MÍSSIL: Trump sobre Coreia do Norte: "Todas as opções estão em cima da mesa" - Se Liga na Informação

29/08/2017

MÍSSIL: Trump sobre Coreia do Norte: "Todas as opções estão em cima da mesa"

Declaração do chefe de Estado dos EUA após Coreia do Norte ter disparado míssil que sobrevoou território do Japão.

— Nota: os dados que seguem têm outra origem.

(** The outcome of [m], reified: what a [try] statement looks at.
    Effects that happened before the exception stay. *)
Definition attempt {W A} (m : M W A) : M W (outcome A) :=
  fun w => match m w with (o, w1, t) => (Ret o, w1, t) end.

Declare Scope py_scope.
Delimit Scope py_scope with py.
Notation "x <- m ;; k" := (bind m (fun x => k))
  (at level 100, m at next level, right associativity,
   format "'[v' x  <-  m  ;;  '/' k ']'") : py_scope.
Notation "m ;; k" := (bind m (fun _ => k))
  (at level 100, right associativity,
   format "'[v' m  ;;  '/' k ']'") : py_scope.

(** [try: m  except Exception as e: handler e] *)
Definition try_except {W A} (m : M W A) (handler : exn -> M W A) : M W A :=
  (o <- attempt m ;;
   match o with
   | Ret a => ret a
   | Raise e => handler e
   end)%py.

(** A platform call, written down with its answer. *)
Definition answered {A} (answer : A -> reply) (o : outcome A) : reply :=
  match o with
  | Ret a => answer a
  | Raise e => Raised e
  end.

Definition perform {W A} (c : call) (op : W -> outcome A * W)
    (answer : A -> reply) : M W A :=
  fun w => match op w with (o, w1) => (o, w1, [Call c (answered answer o)]) end.

Definition perform_total {W A} (c : call) (op : W -> A * W)
    (answer : A -> reply) : M W A :=
  fun w => match op w with (a, w1) => (Ret a, w1, [Call c (answer a)]) end.

(** [logger.info / warning / error] *)
Definition logger {W} (lvl : level) (msg : string) : M W unit :=
  fun w => (Ret tt, w, [Log lvl msg]).

(** [self.op_logger.log_...]: one append to the journal *)
Definition op_logger {W} (e : entry) : M W unit :=
  fun w => (Ret tt, w, [Journal e]).

(** The three records a run leaves, read off its effects. *)
Fixpoint calls (t : list effect) : list (call * reply) :=
  match t with
  | [] => []
  | Call c r :: rest => (c, r) :: calls rest
  | _ :: rest => calls rest
  end.

Fixpoint logged (t : list effect) : list (level * string) :=
  match t with
  | [] => []
  | Log lvl msg :: rest => (lvl, msg) :: logged rest
  | _ :: rest => logged rest
  end.

Fixpoint journal (t : list effect) : list entry :=
  match t with
  | [] => []
  | Journal e :: rest => e :: journal rest
  | _ :: rest => journal rest
  end.

(** *** utils/docker_utils.py *)

Section Orchestrator.
Context {W : Type} (os : platform W) (config : ConfigManager).

Local Open Scope py_scope.

Definition subprocess_check (argv : list string) : M W unit :=
  perform (SubprocessRun argv) (run_check os argv) (fun _ => Done).

Definition is_docker_installed : M W bool :=
  try_except
    (subprocess_check ["docker"; "--version"] ;; ret true)
    (fun e =>
       match exn_cls e with
       | CalledProcessError | FileNotFoundError => ret false
       | _ => raise e
       end).

Definition is_docker_running : M W bool :=
  try_except
    (subprocess_check ["docker"; "info"] ;; ret true)
    (fun e =>
       match exn_cls e with
       | CalledProcessError => ret false
       | _ => raise e
       end).

Definition has_sudo_privileges : M W bool :=
  try_except
    (subprocess_check ["sudo"; "-n"; "true"] ;; ret true)
    (fun e =>
       match exn_cls e with
       | CalledProcessError | FileNotFoundError => ret false
       | _ => raise e
       end).

Definition start_docker : M W bool :=
  try_except
    (system <- perform_total PlatformSystem (platform_system os) Text ;;
     if bool_decide (system = "Linux")
     then
       subprocess_check ["sudo"; "systemctl"; "start"; "docker"] ;;
       logger INFO "Docker started successfully" ;;
       ret true
     else
       logger ERROR
         ("Starting Docker daemon on " +:+ system +:+ " is not supported") ;;
       logger ERROR "Please start Docker manually" ;;
       ret false)
    (fun e =>
       match exn_cls e with
       | CalledProcessError =>
           logger ERROR ("Failed to start Docker: " +:+ exn_msg e) ;;
           ret false
       | _ => raise e
       end).

Definition ensure_docker_running : M W bool :=
  logger INFO "Checking if Docker is installed and running..." ;;
  installed <- is_docker_installed ;;
  proceed <-
    (if negb installed
     then
       logger WARNING "Docker is not installed" ;;
       sudo <- has_sudo_privileges ;;
       if negb sudo
       then
         logger ERROR "Cannot install Docker: insufficient privileges" ;;
         logger ERROR
           "Please install Docker manually and run the command again" ;;
         ret false
       else
         ok <- perform InstallDocker (install_docker os) Answer ;;
         if negb ok
         then logger ERROR "Failed to install Docker" ;; ret false
         else ret true
     else ret true) ;;
  if negb proceed then ret false
  else
    running <- is_docker_running ;;
    started <-
      (if negb running
       then
         logger WARNING "Docker is not running" ;;
         ok <- start_docker ;;
         if negb ok
         then logger ERROR "Failed to start Docker" ;; ret false
         else ret true
       else ret true) ;;
    if negb started then ret false
    else logger INFO "Docker is installed and running" ;; ret true.

(** *** core/manager.py *)

Definition docker_networks_list (names : list string) : M W (list network) :=
  perform (NetworksList names) (networks_list os names) Networks.

Definition docker_containers_list (name_filter : string)
    : M W (list container) :=
  perform (ContainersList name_filter) (containers_list os name_filter)
    Containers.

Definition docker_connect (net : network) (c : container)
    (ipv4_address : option string) : M W unit :=
  perform (NetworkConnect net c ipv4_address)
    (network_connect os net c ipv4_address) (fun _ => Done).

Definition docker_run (spec : run_spec) : M W unit :=
  perform (ContainersRun spec) (containers_run os spec) (fun _ => Done).

(** The block that follows [containers.run] in both
    [initialize_environment] and [deploy_adapter]: attach at the
    static address, and on any exception warn and attach without
    one.  [network] is assigned only after both lookups went through,
    so the retry reaches Docker only when the connect itself raised;
    otherwise evaluating [network.connect] is an unbound local. *)
Definition connect_fallback (warning error : string) (e : exn)
    (bound : option (network * container)) : M W unit :=
  logger WARNING (warning +:+ exn_msg e) ;;
  try_except
    (match bound with
     | Some (network, container) => docker_connect network container None
     | None =>
         raise (Exn NameError
           "cannot access local variable 'network' where it is not associated with a value")
     end)
    (fun inner_e => logger ERROR (error +:+ exn_msg inner_e)).
Lemma requested_block c x analyzer st :
  exists b,
    st_events (snd (requested x (analyze_step c analyzer) st)) = st_events st ++ b /\
    block c x b.
Proof.
  destruct (given x) eqn:Hgiven.
  2:{ rewrite requested_skip by exact Hgiven. exists []. simpl.
      split; [by rewrite app_nil_r | apply block_nil]. }
  destruct x as [s|]; [|discriminate]. unfold given in Hgiven.
  rewrite (requested_run _ _ _ _ Hgiven). unfold block. rewrite Hgiven.
  pose proof (call_method_io analyzer (query_name c) [] st) as (Hh1 & _ & He1).
  pose proof (operation_calls_query c (hasattr (st_heap st) analyzer (query_name c)))
    as Hq.
  set (e1 := if hasattr (st_heap st) analyzer (query_name c)
             then [EvCall (query_name c) []] else []) in *.
  destruct (call_method analyzer (query_name c) [] st) as [[ok|e] st1];
    simpl in He1, Hh1.
  2:{ exists e1. split; [exact He1|]. exists e1. split; [exact Hq | by left]. }
  destruct (truthy ok).
  - set (recs := records (st_handlers st1) INFO (info_prefix c +:+ s)).
    pose proof (call_method_io analyzer (operation_name c) [VStr s]
                  (with_events st1 recs)) as (_ & _ & He2).
    assert (Hpre : operation_calls (e1 ++ recs) = []).
    { rewrite operation_calls_app, Hq. apply operation_calls_records. }
    destruct (hasattr (st_heap (with_events st1 recs)) analyzer (operation_name c));
      destruct (call_method analyzer (operation_name c) [VStr s] (with_events st1 recs))
        as [[r|e] st3]; simpl in He2 |- *; rewrite He2, He1.
    + exists (e1 ++ recs ++ [EvCall (operation_name c) [VStr s]; EvPrint r]).
      split; [by rewrite <- !app_assoc|].
      exists (e1 ++ recs). split; [exact Hpre|]. right; right. exists r.
      by rewrite <- !app_assoc.
    + exists (e1 ++ recs ++ [EvCall (operation_name c) [VStr s]]).
      split; [by rewrite <- !app_assoc|].
      exists (e1 ++ recs). split; [exact Hpre|]. right; left.
      by rewrite <- !app_assoc.
    + exists ((e1 ++ recs) ++ [EvPrint r]).
      split; [by rewrite app_nil_r, <- !app_assoc|].
      exists ((e1 ++ recs) ++ [EvPrint r]). split; [|by left].
      by rewrite operation_calls_app, Hpre.
    + exists (e1 ++ recs).
      split; [by rewrite app_nil_r, <- !app_assoc|].
      exists (e1 ++ recs). split; [exact Hpre | by left].
  - set (recs := records (st_handlers st1) WARNING (skip_warning c)).
    simpl. rewrite He1.
    exists ((e1 ++ recs) ++ [EvPrint VNone]).
    split; [by rewrite <- !app_assoc|].
    exists ((e1 ++ recs) ++ [EvPrint VNone]). split; [|by left].
    rewrite !operation_calls_app, Hq. unfold recs.
    by rewrite operation_calls_records.
Qed.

O Presidente dos Estados Unidos, Donald Trump, afirmou esta terça-feira que "todas as opções estão em cima da mesa" após a Coreia do Norte ter disparado um míssil balístico que sobrevoou o território do Japão.
Numa declaração escrita, o chefe de Estado norte-americano disse que tais "ações ameaçadoras e desestabilizadoras" só aumentam o isolamento do regime de Pyongyang na região e em todo o mundo.
Trump salientou que as ações da Coreia do Norte mostram "desprezo pelos [países] vizinhos" e que "todas as opções estão em cima da mesa" em relação à resposta norte-americana perante as manobras do regime liderado por Kim Jong-Un.
A Coreia do Norte disparou, nas últimas horas, um míssil balístico que sobrevoou o Japão antes de cair no Oceano Pacífico.
O Conselho de Segurança da ONU vai reunir-se de urgência a pedido de Washington e de Tóquio, tendo o primeiro-ministro japonês, Shinzo Abe, chamado a atenção para uma "ameaça grave e sem precedentes".
No sábado, a Coreia do Norte disparou três mísseis de curto alcance em direção ao mar do Japão, quando milhares de soldados norte-americanos e da vizinha Coreia do Sul participavam em manobras, no âmbito de exercícios militares anuais, na Península Coreana.
Estes lançamentos ocorrem num contexto de grande tensão entre Washington e Pyongyang. No início de agosto, em plena escalada de tensão com a Coreia do Norte, Trump ameaçou o regime norte-coreano com "fogo e fúria nunca vistos", tendo ainda declarado que a opção militar estava pronta para ser acionada.
Na mesma altura, o líder norte-americano também assegurou que o arsenal nuclear dos Estados Unidos era "o mais poderoso e forte de sempre".
Por seu lado, o Governo português já condenou o lançamento do míssil, considerando tratar-se de "mais uma flagrante violação" de diversas resoluções do Conselho de Segurança da ONU, comprometendo "a segurança regional e internacional", segundo um comunicado do Ministério dos Negócios Estrangeiros.